## Task statement
Find the line holding "unfold sync_skin_tracks. apply" in the entries below. Give it again exactly, along with every line after it up to and including the line holding "two mappings are".

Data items
(** The inner loop on any sub-resource: the fields stay, and the tracks get
    one more for each node other than [node_name], numbered onwards. *)
Lemma add_other_tracks_appends : forall nodes sr added,
  add_other_tracks nodes
    (mkSubResource (sr_class sr) (base_resource_name sr) (node_name sr) (sr_i sr)
       (resource_name sr)
       (tracks sr ++ numbered_tracks (List.length (tracks sr))
                                     (base_resource_name sr) added))
  = mkSubResource (sr_class sr) (base_resource_name sr) (node_name sr) (sr_i sr)
      (resource_name sr)
      (tracks sr
       ++ numbered_tracks (List.length (tracks sr)) (base_resource_name sr)
            (added ++ filter (fun x => negb (String.eqb (node_name sr) x)) nodes)).
Proof.
  unfold add_other_tracks.
  induction nodes as [|x nodes IH]; intros sr added; simpl.
  - rewrite app_nil_r. reflexivity.
  - destruct (String.eqb (node_name sr) x) eqn:E; simpl.
    + apply IH.
    + unfold add_track. cbn [sr_class base_resource_name node_name sr_i
                             resource_name tracks].
      rewrite <- app_assoc, length_app, numbered_tracks_length.
      rewrite <- numbered_tracks_snoc, IH, <- app_assoc. reflexivity.
Qed.

Lemma add_other_tracks_any nodes sr :
  add_other_tracks nodes sr
  = mkSubResource (sr_class sr) (base_resource_name sr) (node_name sr) (sr_i sr)
      (resource_name sr)
      (tracks sr
       ++ numbered_tracks (List.length (tracks sr)) (base_resource_name sr)
            (filter (fun x => negb (String.eqb (node_name sr) x)) nodes)).
Proof.
  pose proof (add_other_tracks_appends nodes sr []) as H.
  cbn [numbered_tracks List.length seq combine map app] in H.
  rewrite app_nil_r in H. destruct sr; exact H.
Qed.

(** X3.  Synchronizing the skins keeps the number and the order of the
    sub-resources and every field of each but the tracks; the tracks a
    sub-resource had stay as they were, and only tracks for other nodes are
    added behind them, numbered onwards; a playback animation gets none. *)
Theorem X3_sync_only_appends_tracks set_iter subs :
  List.length (sync_skin_tracks set_iter subs) = List.length subs
  /\ forall a sr,
      nth_error subs a = Some sr ->
      exists added,
        nth_error (sync_skin_tracks set_iter subs) a
        = Some (mkSubResource (sr_class sr) (base_resource_name sr) (node_name sr)
                  (sr_i sr) (resource_name sr)
                  (tracks sr
                   ++ numbered_tracks (List.length (tracks sr))
                                      (base_resource_name sr) added))
        /\ ~ In (node_name sr) added
        /\ (isinstance_SubResourceSpineSkin sr = false -> added = []).
Proof.
  split; [apply sync_skin_tracks_length|].
  intros a sr Ha. unfold sync_skin_tracks.
  rewrite nth_error_map, Ha. cbn [option_map].
  destruct (isinstance_SubResourceSpineSkin sr) eqn:E.
  - eexists. split; [rewrite add_other_tracks_any; reflexivity|]. split.
    + rewrite filter_In, String.eqb_refl. intros [_ H]. discriminate.
    + discriminate.
  - exists []. split; [|split; auto].
    cbn [numbered_tracks List.length seq combine map]. rewrite app_nil_r.
    destruct sr; reflexivity.
Qed.

Lemma filter_map_length {A : Type} (p : A -> bool) (g : A -> A) :
  (forall x, p (g x) = p x) ->
  forall l, List.length (filter p (map g l)) = List.length (filter p l).
Proof.
  intros H. induction l as [|x l IH]; simpl; [reflexivity|].
  rewrite H. destruct (p x); simpl; congruence.
Qed.

Lemma sync_skin_tracks_skins set_iter subs :
  List.length (filter isinstance_SubResourceSpineSkin (sync_skin_tracks set_iter subs))
  = List.length (filter isinstance_SubResourceSpineSkin subs).
Proof.
  unfold sync_skin_tracks. apply filter_map_length. intros sr.
  destruct (isinstance_SubResourceSpineSkin sr) eqn:E; [|exact E].
  rewrite add_other_tracks_any. exact E.
Qed.

Lemma flat_map_filter_length {A B : Type} (p : B -> bool) (g : A -> list B) :
  forall l, List.length (filter p (flat_map g l))
            = list_sum (map (fun x => List.length (filter p (g x))) l).
Proof.
  induction l as [|x l IH]; simpl; [reflexivity|].
  rewrite filter_app, length_app, IH. reflexivity.
Qed.

(** X4.  The document built from valid files has one sub-resource for each
    animation name and each skin name of each file, so none for a file whose
    two mappings are empty; its load steps are the script, if any, plus the
    files plus these plus 1, and its children are the files' nodes, the
    extra node, if any, and the animation player. *)
Theorem X4_sizes_from_the_input set_iter files t n e s :
  exists tree,
    build_tree set_iter (mkArgs (valid_inputs files) t n e s) = Ok tree
    /\ List.length (sub_resources tree) = list_sum (map file_sub_count files)
    /\ List.length (filter isinstance_SubResourceSpineSkin (sub_resources tree))
       = list_sum (map (fun f => List.length (snd (snd f))) files)
    /\ load_steps tree
       = Some (script_count s + List.length files
               + list_sum (map file_sub_count files) + 1)
    /\ List.length (children tree)
       = List.length files + List.length (extra_children (List.length files) e) + 1.
Proof.
  exists (built set_iter files t n e s). split; [apply build_tree_valid|].
  assert (Hsubs : List.length (sync_skin_tracks set_iter (flat_map file_subs files))
                  = list_sum (map file_sub_count files)).
  { rewrite sync_skin_tracks_length, flat_map_length. f_equal.
    apply map_ext. intros f. apply file_subs_length. }
  cbn [built sub_resources load_steps children]. repeat split.
  - exact Hsubs.
  - rewrite sync_skin_tracks_skins, flat_map_filter_length. f_equal.
    apply map_ext. intros f. apply file_subs_skins.
  - rewrite Hsubs, length_app, length_map. destruct s; simpl; reflexivity.
  - rewrite !length_app, spine_children_length. reflexivity.
Qed.

(** ** The children and what they refer to *)

Lemma spine_children_nth : forall files k0 e0 j,
  nth_error (spine_children k0 e0 files) j
  = option_map (fun f => SpineNode (spine_node_name (fst f)) "." (k0 + j)
                                   (Some (S (e0 + j))))
               (nth_error files j).
Proof.
  induction files as [|f files IH]; intros k0 e0 [|j]; simpl; try reflexivity.
  - rewrite !Nat.add_0_r. reflexivity.
  - rewrite IH. rewrite !Nat.add_succ_r. reflexivity.
Qed.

## Answer section
  unfold sync_skin_tracks. apply filter_map_length. intros sr.
  destruct (isinstance_SubResourceSpineSkin sr) eqn:E; [|exact E].
  rewrite add_other_tracks_any. exact E.
Qed.

Lemma flat_map_filter_length {A B : Type} (p : B -> bool) (g : A -> list B) :
  forall l, List.length (filter p (flat_map g l))
            = list_sum (map (fun x => List.length (filter p (g x))) l).
Proof.
  induction l as [|x l IH]; simpl; [reflexivity|].
  rewrite filter_app, length_app, IH. reflexivity.
Qed.

(** X4.  The document built from valid files has one sub-resource for each
    animation name and each skin name of each file, so none for a file whose
    two mappings are empty; its load steps are the script, if any, plus the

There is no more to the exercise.